Repeat exactly the lines of the entries below from the one with "rewrite insert_self by" through the one with "variable, an entity", both ends included, and nothing else.

### [Given data]

════════════════════

(** Every hart can always take a step, which stays inside [machine_ok] and,
    unless the hart is waiting or done, brings it nearer to the scheduler. *)
Lemma step_ok m c : machine_ok m -> (c < n)%nat ->
  exists m' p p', main_step c m = Done tt m' /\ machine_ok m' /\ at_ m !! c = Some p /\ at_ m' = <[c := p']> (at_ m) /\
    ((left p' < left p)%nat \/ (p' = p /\ (p = Scheduling \/ (p = Spinning /\ booting m)))).
Proof.
  intros (Hl1 & Hl2 & [Hb|Hj]) Hc.
  - destruct (decide (c = 0%nat)) as [->|Hc0].
    + destruct (bt_boot m Hb) as [(Hat & Hco & Hmem)|(k & co & Hk & Hat & Hco & Hr)].
      * destruct (enter_step m Hb Hl1 Hl2 Hat Hco Hmem) as [Hs Hok]. eexists _, Enter, (Booting 0). split; [exact Hs|]. split; [exact Hok|]. split; [done|]. split; [done|cbn; lia].
      * destruct (boot_step m k co Hl1 Hl2 Hb Hk Hat Hco Hr) as (m' & Hs & Hok & _ & Hat'). exists m', (Booting k), (Booting (S k)).
        split; [done|]. split; [done|]. split; [done|]. split; [done|cbn [left]; lia].
    + destruct (bt_wait m Hb c ltac:(lia)) as (co & Hco & Hok & Hp).
      assert (exists p, (p = Enter \/ p = Spinning) /\ at_ m !! c = Some p) as (p & Hp' & Hat) by (destruct Hp; eauto).
      destruct (wait_step m c co p Hb Hl1 Hl2 ltac:(lia) Hco Hok Hp' Hat) as [Hs Hm]. eexists _, p, Spinning.
      split; [exact Hs|]. split; [exact Hm|]. split; [done|]. split; [done|]. destruct Hp' as [->| ->]; [left; cbn; lia|right; split; [done|by right]].
  - destruct (jn_harts m Hj c Hc) as (co & p & Hco & Hat & Hp).
    assert (Hmv : forall p', main_step c m = Done tt (mkmachine (cores m) (<[c := p']> (at_ m)) (mem_ m)) -> place_ok c p' co (mem_ m) -> (left p' < left p)%nat ->
      exists m' p p', main_step c m = Done tt m' /\ machine_ok m' /\ at_ m !! c = Some p /\ at_ m' = <[c := p']> (at_ m) /\
        ((left p' < left p)%nat \/ (p' = p /\ (p = Scheduling \/ (p = Spinning /\ booting m))))).
    { intros p' Hs Hp' Hlt. eexists _, p, p'. split; [exact Hs|]. split; [by apply (move_joining m c p' co)|]. split; [done|]. split; [done|by left]. }
    destruct p as [|k| |k|]; cbn [place_ok] in Hp.
    + destruct Hp as [Hc0 Hs]. apply (Hmv Spinning); [|done|cbn; lia]. unfold Boot.main_step. rewrite Hat, Hco, (cpuid_core co (mem_ m) c (su_ok _ _ _ _ Hs) Hc).
      destruct (Z.eqb_spec (Z.of_nat c) 0); [lia|]. by rewrite (list_insert_id (cores m) c co) by done.
    + destruct Hp as (-> & -> & Hs). apply (Hmv Scheduling); [|done|cbn; lia]. unfold Boot.main_step. rewrite Hat. exact (call_end calls Booting 19 0 m co Hco eq_refl).
    + destruct Hp as [Hc0 Hs]. apply (Hmv (Joining 0)); [|split; [lia|done]|cbn; lia]. unfold Boot.main_step. rewrite Hat. by rewrite (jn_started m Hj).
    + destruct Hp as [Hk Hs]. destruct (join_step m c k co Hj Hl1 Hl2 Hc Hco Hat Hk Hs) as (m' & Hst & Hok & Hat').
      eexists m', (Joining k), _. split; [done|]. split; [done|]. split; [done|]. split; [exact Hat'|]. left. destruct (Nat.ltb_spec k 4); cbn [left]; lia.
    + exists m, Scheduling, Scheduling. split; [unfold Boot.main_step; by rewrite Hat|]. split; [split; [done|split; [done|by right]]|]. split; [done|].
      rewrite insert_self by done. split; [done|]. right. split; [done|by left].
Qed.
(** X10.  What follows the last clause must be the end of the input.  A
    query whose tokens are those of a chain of clauses followed by a
    variable, an entity or a relation is turned down with ["Unexpected
    token after parsing expression"], whatever comes after that token. *)
Theorem trailing_token_rejected (input : string) (q : SimpleQuery)
    (links : list link) (t : Token) (l' : Lexer.state) :
  isClause q -> Forall isLink links ->
  isOperand t \/ type t = RELATION ->
  Parser.emits Lexer.getNextToken (Lexer.createLexer input)
    (clauseTokens q ++ chainTokens links ++ [t]) l' ->
  parseQuery input = Throw "Unexpected token after parsing expression".
Proof.
  intros Hq Hlinks Ht Hemits.
  assert (Hstop : stops t).
  { unfold stops. destruct Ht as [[Ht|Ht]|Ht]; rewrite Ht; repeat split; discriminate. }
  pose proof (parse_chain_stop _ _ q links t _ l'
                (String.length input + S (List.length links))
                Hq Hlinks Hstop Hemits ltac:(lia)) as H.
  rewrite parseQuery_any_fuel in H by lia.
  destruct Ht as [[Ht|Ht]|Ht]; rewrite Ht in H; now injection H.
Qed.

(** The theorem at [a r_x $y cat]. *)
Lemma trailing_token_rejected_witness :
  parseQuery "a r_x $y cat" = Throw "Unexpected token after parsing expression".
Proof.
  apply (trailing_token_rejected "a r_x $y cat" Example.clause_a []
           (createToken ENTITY "cat" 9) (Lexer.mk 12 EmptyString)).
  - constructor; unfold isOperand; cbn; auto.
  - apply Forall_nil.
  - left. now right.
  - cbn. repeat (eexists; split; [reflexivity|]). reflexivity.
Defined.

(** X11.  The text [astToString] gives for a compound node is not a query:
    it starts with a parenthesis, at which the lexer stops. *)
Theorem astToString_not_parsed_back (l r : ASTNode) (operator : Operator) :
  parseQuery (astToString (CompoundQuery l operator r))
  = Throw "Unexpected character: (".
Proof.
  cbn [astToString]. reflexivity.
Qed.

(** X12.  The errors of [parseQuery].  A query that is turned down is
    turned down with one of the four messages of the parser or with the
    message of the lexer for a character it does not expect.  The message
    [eat] has for a token of the wrong type is never seen: [eat] is only
    called on a token that has just been found to be of the type asked
    for. *)
Theorem parseQuery_errors (queryString msg : string) :
  parseQuery queryString = Throw msg ->
  (In msg syntaxErrors
   \/ exists c, msg = ("Unexpected character: " ++ String c EmptyString)%string)
  /\ JS.startsWith msg "Unexpected token:" = false.
Proof.
  intros H. pose proof (ParserFacts.parseQuery_fuel_enough queryString) as Hfuel.
  rewrite H in Hfuel. unfold parseQuery_fuel in Hfuel.
  apply (parse_throws _ _
           (fun msg => exists c,
              msg = ("Unexpected character: " ++ String c EmptyString)%string)
           getNextToken_throws) in Hfuel.
  destruct Hfuel as [(c & ->)|Hin].
  - split; [right; now exists c | reflexivity].
  - split; [now left|].
    cbn in Hin. destruct Hin as [<-|[<-|[<-|[<-|[]]]]]; reflexivity.
Qed.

════════════════════

### [Response to the task]
      rewrite insert_self by done. split; [done|]. right. split; [done|by left].
Qed.
(** X10.  What follows the last clause must be the end of the input.  A
    query whose tokens are those of a chain of clauses followed by a
    variable, an entity or a relation is turned down with ["Unexpected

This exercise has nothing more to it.